Second Sunday after Epiphany

2 Epiphany: January 18, 2015

I Samuel 3:1-10; Psalm 63; 1 Corinthians 6:11b-20; John 1:43-51

Homily preached by the Rev. Canon Linda S. Taylor

“The word of the Lord was rare in those days; visions were not widespread.”

This phrase sets the context for Samuel’s call to ministry. This Hebrew scripture speaks about a turning point in the relationship between God and God’s people.

Two parallel stories lead up to this turning point. Samuel was the son of Hannah, a woman scripture names as barren. She had prayed for years for a child, promising that if she were given a son, she would give him back to God. A son was born, and when he was old enough to be weaned—maybe five years in those times, she took him to the temple and gave him into the keeping of the Eli, the priest. Samuel grew up in the temple, with Eli taking care of him and teaching him.
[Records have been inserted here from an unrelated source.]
(* ===== verification/Guarantees.v ===== *)
(** * What the API promises to a client over several requests

    The abstract API ([api_step], [api_trace]) from a client's point of view:
    an entity that was created stays as it is until a request changes it, ids
    are not given out twice, and the list of ids is a JSON array that can be
    read back. *)

From S2P Require Import Prelude Cxx Http Storage Handlers Api Dispatcher Session SessionCases Server World History.
Local Open Scope str_scope.

(** ** Reading the list of ids *)

(** A reader of ["[1, 2, ...]"]: [acc] is the number being read. *)
Fixpoint read_elements (acc : option Z) (t : str) : option (list Z) :=
  match t with
  | [] => None
  | c :: t' =>
      if isdigit c then read_elements (Some (10 * default 0 acc + (code c - 48))%Z) t'
      else if bool_decide (c = "]"%char) then
        if bool_decide (t' = []) then Some (option_list acc) else None
      else if bool_decide (c = ","%char) then
        match acc, t' with
        | Some z, d :: t'' =>
            if bool_decide (d = " "%char) then cons z <$> read_elements None t'' else None
        | _, _ => None
        end
      else None
  end.

Definition read_ids (t : str) : option (list Z) :=
  match t with
  | c :: t' => if bool_decide (c = "["%char) then read_elements None t' else None
  | [] => None
  end.

Lemma read_elements_digits ds : Forall (fun c => isdigit c = true) ds ->
  forall acc c rest, isdigit c = false -> ds <> [] ->
  read_elements acc (ds ++ c :: rest) =
  read_elements (Some (digits_value (default 0%Z acc) ds)) (c :: rest).
Proof.
  induction 1 as [|d ds Hd Hds IH]; intros acc c rest Hc Hne; [done|].
  cbn [app read_elements digits_value]. rewrite Hd. destruct ds as [|d' ds].
  - done.
  - rewrite IH by done. done.
Qed.

Lemma read_elements_number z c rest :
  (0 <= z)%Z -> isdigit c = false ->
  read_elements None (to_string z ++ c :: rest) = read_elements (Some z) (c :: rest).
Proof.
  intros Hz Hc. rewrite to_string_nonneg by done.
  destruct (nonneg_to_string_spec z Hz) as (Hne & Hd & _).
  rewrite read_elements_digits by done. simpl default.
  by rewrite digits_value_nonneg_to_string.
Qed.

Lemma ids_from_cons id n : (1 < id)%Z -> ids_from id (S n) = ", " ++ to_string id ++ ids_from (id + 1) n.
Proof. intros Hid. simpl. by rewrite bool_decide_true. Qed.

Lemma read_elements_from n : forall id, (0 < id)%Z ->
  read_elements None (to_string id ++ ids_from (id + 1) n ++ "]") = Some (seqZ id (Z.of_nat (S n))).
Proof.
  induction n as [|n IH]; intros id Hid.
  - simpl ids_from. rewrite app_nil_l, read_elements_number by (done || lia). done.
  - rewrite ids_from_cons by lia. rewrite <- !app_assoc.
    change (", " ++ to_string (id + 1) ++ ids_from (id + 1 + 1) n ++ "]")
      with (","%char :: " "%char :: to_string (id + 1) ++ ids_from (id + 1 + 1) n ++ "]").
    rewrite read_elements_number by (done || lia).
    cbn [read_elements]. simpl isdigit. cbn iota. rewrite !bool_decide_false, !bool_decide_true by done.
    rewrite IH by lia. simpl. rewrite (seqZ_cons id) by lia.
    do 3 f_equal. lia.
Qed.

Lemma read_ids_json n : read_ids (ids_json n) = Some (seqZ 1 (Z.of_nat n)).
Proof.
  unfold ids_json, read_ids. cbn [app]. rewrite bool_decide_true by done.
  destruct n as [|n]; [done|]. change (ids_from 1 (S n)) with (to_string 1 ++ ids_from (1 + 1) n).
  rewrite <- app_assoc. by apply read_elements_from.
Qed.

(** An id is listed when it and all before it are in use. *)
Lemma listed_iff (lk : table) e n id : first_free lk e n ->
  id ∈ seqZ 1 (Z.of_nat (Z.to_nat (n - 1))) <->
  (1 <= id)%Z /\ forall j, (1 <= j <= id)%Z -> is_Some (lk e j).
Proof.
  intros (Hn & Hfree & Hused). rewrite elem_of_seqZ. split.
  - intros Hid. split; [lia|]. intros j Hj. apply Hused. lia.
  - intros [Hid Hall]. split; [done|]. destruct (decide (id < n)%Z); [lia|].
    destruct (Hall n) as [d Hd]; [lia|]. congruence.
Qed.

(** ** The call a request makes *)
Lemma id_json_inj id1 id2 : id_json id1 = id_json id2 -> id1 = id2.
Proof.
  unfold id_json. intros Heq. apply to_string_inj.
  simpl in Heq. injection Heq as Heq. by apply app_inv_tail in Heq.
Qed.

Section calls.
Context `{BeastHttp} (prefix : str).

(** The path of an id is not that of an entity, and determines both. *)
Lemma entity_path_inj (e1 e2 : str) id1 id2 :
  "/"%char ∉ e1 -> "/"%char ∉ e2 ->
  prefix ++ "/" ++ e1 ++ "/" ++ to_string id1 = prefix ++ "/" ++ e2 ++ "/" ++ to_string id2 ->
  e1 = e2 /\ id1 = id2.
Proof.
  intros H1' H2' Heq. apply app_inv_head, app_inv_head in Heq.
  change (e1 ++ "/"%char :: to_string id1 = e2 ++ "/"%char :: to_string id2) in Heq.
  pose proof (find_char_app "/" e1 (to_string id1) H1') as E1.
  rewrite Heq, (find_char_app "/" e2 (to_string id2) H2') in E1. injection E1 as E1.
  apply app_inj_1 in Heq as [-> Heq]; [|lia]. injection Heq as Heq. split; [done|].
  by apply to_string_inj.
Qed.

Lemma entity_path_ne (e1 e2 : str) id2 :
  "/"%char ∉ e1 -> prefix ++ "/" ++ e1 <> prefix ++ "/" ++ e2 ++ "/" ++ to_string id2.
Proof.
  intros H1' Heq. apply app_inv_head, app_inv_head in Heq. subst e1. apply H1'.
  apply elem_of_app. right. by left.
Qed.

(** A request makes one call at most. *)
Lemma makes_call_inj (c1 c2 : api_call) req :
  entity_name (call_entity c1) -> entity_name (call_entity c2) ->
  makes_call prefix c1 req -> makes_call prefix c2 req -> c1 = c2.
Proof.
  intros [H1' _] [H2' _] Hc1 Hc2.
  destruct c1 as [e1 d1|e1|e1 i1|e1 i1 d1|e1 i1], c2 as [e2 d2|e2|e2 i2|e2 i2 d2|e2 i2];
    cbn [makes_call call_entity] in *; destruct_and!; try congruence.
  - assert (e1 = e2) as -> by (apply (app_inv_head (prefix ++ "/")); rewrite <- !app_assoc; congruence).
    congruence.
  - assert (e1 = e2) as -> by (apply (app_inv_head (prefix ++ "/")); rewrite <- !app_assoc; congruence).
    done.
  - exfalso. by apply (entity_path_ne e1 e2 i2); [|congruence].
  - exfalso. by apply (entity_path_ne e2 e1 i1); [|congruence].
  - destruct (entity_path_inj e1 e2 i1 i2) as [-> ->]; congruence.
  - destruct (entity_path_inj e1 e2 i1 i2) as [-> ->]; congruence.
  - destruct (entity_path_inj e1 e2 i1 i2) as [-> ->]; congruence.
Qed.
End calls.

(** The calls that change what an id holds once it is in use. *)
Definition overwrites (e : str) (id : Z) (call : api_call) : Prop :=
  match call with
  | Update e' id' _ | Delete e' id' => e' = e /\ id' = id
  | _ => False
  end.

Lemma api_step_keeps old_body lk call status body lk' e id d :
  api_step old_body lk call status body lk' -> lk e id = Some d -> ~ overwrites e id call ->
  lk' e id = Some d.
Proof.
  intros Hs Hd Hno.
  assert (forall e' id' v, (e, id) <> (e', id') -> set_entry lk e' id' v e id = Some d) as Hset.
  { intros e' id' v Hne. unfold set_entry. by rewrite decide_False. }
  destruct Hs as [e' d' id' (_ & Hfree & _)| | | |e' id' d' _ _| |e' id' _ _|]; try done.
  - apply Hset. intros [= -> ->]. congruence.
  - apply Hset. intros [= -> ->]. by destruct Hno.
  - apply Hset. intros [= -> ->]. by destruct Hno.
Qed.

(** ** Along a history *)
Section history.
Context `{BeastHttp} `{LexicalCast} {F : Type} `{FileSystem F}.
Context (d : gmap str handler) (base prefix : str) (entity_ok : str -> Prop).
Context (names : forall e, entity_ok e -> entity_name e).

Abbreviation trace := (api_trace d base prefix entity_ok).

Lemma api_trace_app_inv es1 es2 : forall lk outs lk',
  trace lk (es1 ++ es2) outs lk' ->
  exists outs1 outs2 lk1, outs = outs1 ++ outs2 /\ trace lk es1 outs1 lk1 /\ trace lk1 es2 outs2 lk'.
Proof.
  induction es2 as [|e es2 IH] using rev_ind; intros lk outs lk' Ht.
  - rewrite app_nil_r in Ht. exists outs, [], lk'. rewrite app_nil_r. split_and!; [done..|constructor].
  - rewrite app_assoc in Ht.
    apply api_trace_snoc_inv in Ht as (outs' & out & lk2 & -> & Ht & Hcase).
    destruct (IH _ _ _ Ht) as (outs1 & outs2 & lk1 & -> & H1' & H2').
    exists outs1, (outs2 ++ [out]), lk1. rewrite app_assoc. split_and!; [done..|].
    destruct Hcase as [(-> & Hno & ->)|(call & status & body & -> & Hh & Hc & Hok & Hs)].
    + by apply trace_other.
    + by eapply trace_call.
Qed.

(** One request of the API handler in a history. *)
Lemma api_trace_call_inv lk e outs lk' call :
  trace lk [e] outs lk' -> getRequestHandler d (req_target (sv_request e)) = Some (HandlerAPI base prefix) ->
  makes_call prefix call (sv_request e) -> entity_ok (call_entity call) ->
  exists status body, outs = [Some (status, body)] /\
    api_step (res_body (sv_before e)) lk call status body lk'.
Proof.
  intros Ht Hh Hc Hok. apply (api_trace_snoc_inv _ _ _ _ _ []) in Ht as (outs' & out & lk1 & -> & Ht & Hcase).
  apply api_trace_nil_inv in Ht as [-> ->].
  destruct Hcase as [(_ & Hno & _)|(call' & status & body & -> & _ & Hc' & Hok' & Hs)].
  - by rewrite Hh in Hno.
  - exists status, body. split; [done|].
    by rewrite (makes_call_inj prefix call call' (sv_request e)) by auto.
Qed.

Lemma api_trace_keeps e id v es : forall lk outs lk',
  trace lk es outs lk' -> lk e id = Some v ->
  (forall x call, x ∈ es -> makes_call prefix call (sv_request x) -> ~ overwrites e id call) ->
  lk' e id = Some v.
Proof.
  intros lk outs lk' Ht Hv Hno.
  induction Ht as [lk|lk es outs lk' x Ht IH|lk es outs lk1 x call status body lk2 Ht IH Hh Hc Hok Hs].
  - done.
  - apply IH; [done|]. intros y call Hy. apply Hno, elem_of_app. by left.
  - eapply api_step_keeps; [done| |].
    + apply IH; [done|]. intros y call' Hy. apply Hno, elem_of_app. by left.
    + apply (Hno x); [|done]. apply elem_of_app. right. by apply list_elem_of_singleton.
Qed.

Lemma api_trace_length lk es outs lk' : trace lk es outs lk' -> length es = length outs.
Proof. induction 1; rewrite ?length_app; simpl; congruence. Qed.

(** A request in the middle of a history. *)
Lemma api_trace_middle lk es1 e es2 outs lk' call :
  trace lk (es1 ++ e :: es2) outs lk' -> Forall2 entry_observed (es1 ++ e :: es2) outs ->
  getRequestHandler d (req_target (sv_request e)) = Some (HandlerAPI base prefix) ->
  makes_call prefix call (sv_request e) -> entity_ok (call_entity call) ->
  exists lk1 lk2 outs1 outs2 status body,
    trace lk es1 outs1 lk1 /\ api_step (res_body (sv_before e)) lk1 call status body lk2 /\
    trace lk2 es2 outs2 lk' /\ Forall2 entry_observed es2 outs2 /\
    observed (sv_after e) status (req_version (sv_request e)) "application/json" body.
Proof.
  intros Ht Hobs Hh Hc Hok. change (e :: es2) with ([e] ++ es2) in *.
  apply api_trace_app_inv in Ht as (outs1 & outs' & lk1 & -> & Ht1 & Ht).
  apply api_trace_app_inv in Ht as (outs2 & outs3 & lk2 & -> & Ht2 & Ht3).
  destruct (api_trace_call_inv _ _ _ _ _ Ht2 Hh Hc Hok) as (status & body & -> & Hs).
  apply Forall2_app_inv in Hobs as [_ Hobs]; [|by eapply api_trace_length].
  apply Forall2_cons in Hobs as [Hobs Hobs3].
  exists lk1, lk2, outs1, outs3, status, body. by split_and!.
Qed.
End history.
The second story is about Eli’s own sons. Priesthood was an inherited in those days, and Eli’s sons were notorious for their corruption and their behavior that flew in the face of all the teachings and laws of Israel. Eli tried to bring his sons into line, but they didn’t change their ways, and Eli gave up any attempt to make them turn away from evil. Eli has given up. He no longer hears the voice of God or has dreams and visions for God’s people

Today’s story begins with Eli sleeping in the temple. The boy Samuel is also sleeping. I always imagine him as on a pallet, perhaps in the innermost part of the temple. Samuel hears a voice calling him, and he immediately goes to Eli. Three times Samuel hears a voice that he believes to be Eli’s summons, and he goes to the old man’s side, only to be told that Eli had not called. After the third time, Eli finally understands that it must be God’s voice that Samuel is hearing. He tells him to go back to bed, to listen for the voice and to respond when he hears the call again. Samuel obeys, and when he hears the call the fourth time, he makes a simple response: “Speak, for your servant is listening.” Samuel listened as God spoke to him, and he obeyed God’s word. Down through the years, he became known as the judge and prophet who brought God’s word back to the people of Israel.

“The word of the Lord was rare in those days; visions were not widespread.”

Almost sixty years ago, another man heard God’s voice. Tomorrow, we celebrate the life and ministry of the Rev. Dr. Martin Luther King, Jr. His birthday is the 15th, but we celebrate on a Monday so we’ll get a three-day weekend. I don’t know how Dr. King heard his call to ministry. Perhaps the knowing was always there. Perhaps he knew when he was a little boy, sitting in Atlanta’s Ebenezer Baptist Church, listening to his daddy preach—or his granddaddy preaching. Did he hear his call in the Bible verses about God’s justice for the poor and the oppressed? Did he hear his call in the preaching—or was his heart simply moved by the pain he saw in the lives around him?

I tend to forget how young Dr. King was. He’s a man of such stature in our history that he seems ageless to me. He began his ministry early, and he made enemies quickly. He told the story of a night in 1957. He was only 28, but he’d already been jailed several times—he was jailed 30 times during his ministry—and the threats and violent actions against him and his family were already part of his life. Late at night, the phone rang. It was another vicious threat. He was alone, and he sat down at the kitchen table and wept—wept from fatigue and fear and the burden of his ministry—and he prayed. He heard God’s voice speaking to him: “Martin Luther, stand up for righteousness, stand up for justice.” And he heard the voice promise never to leave him alone, “-no, never alone.”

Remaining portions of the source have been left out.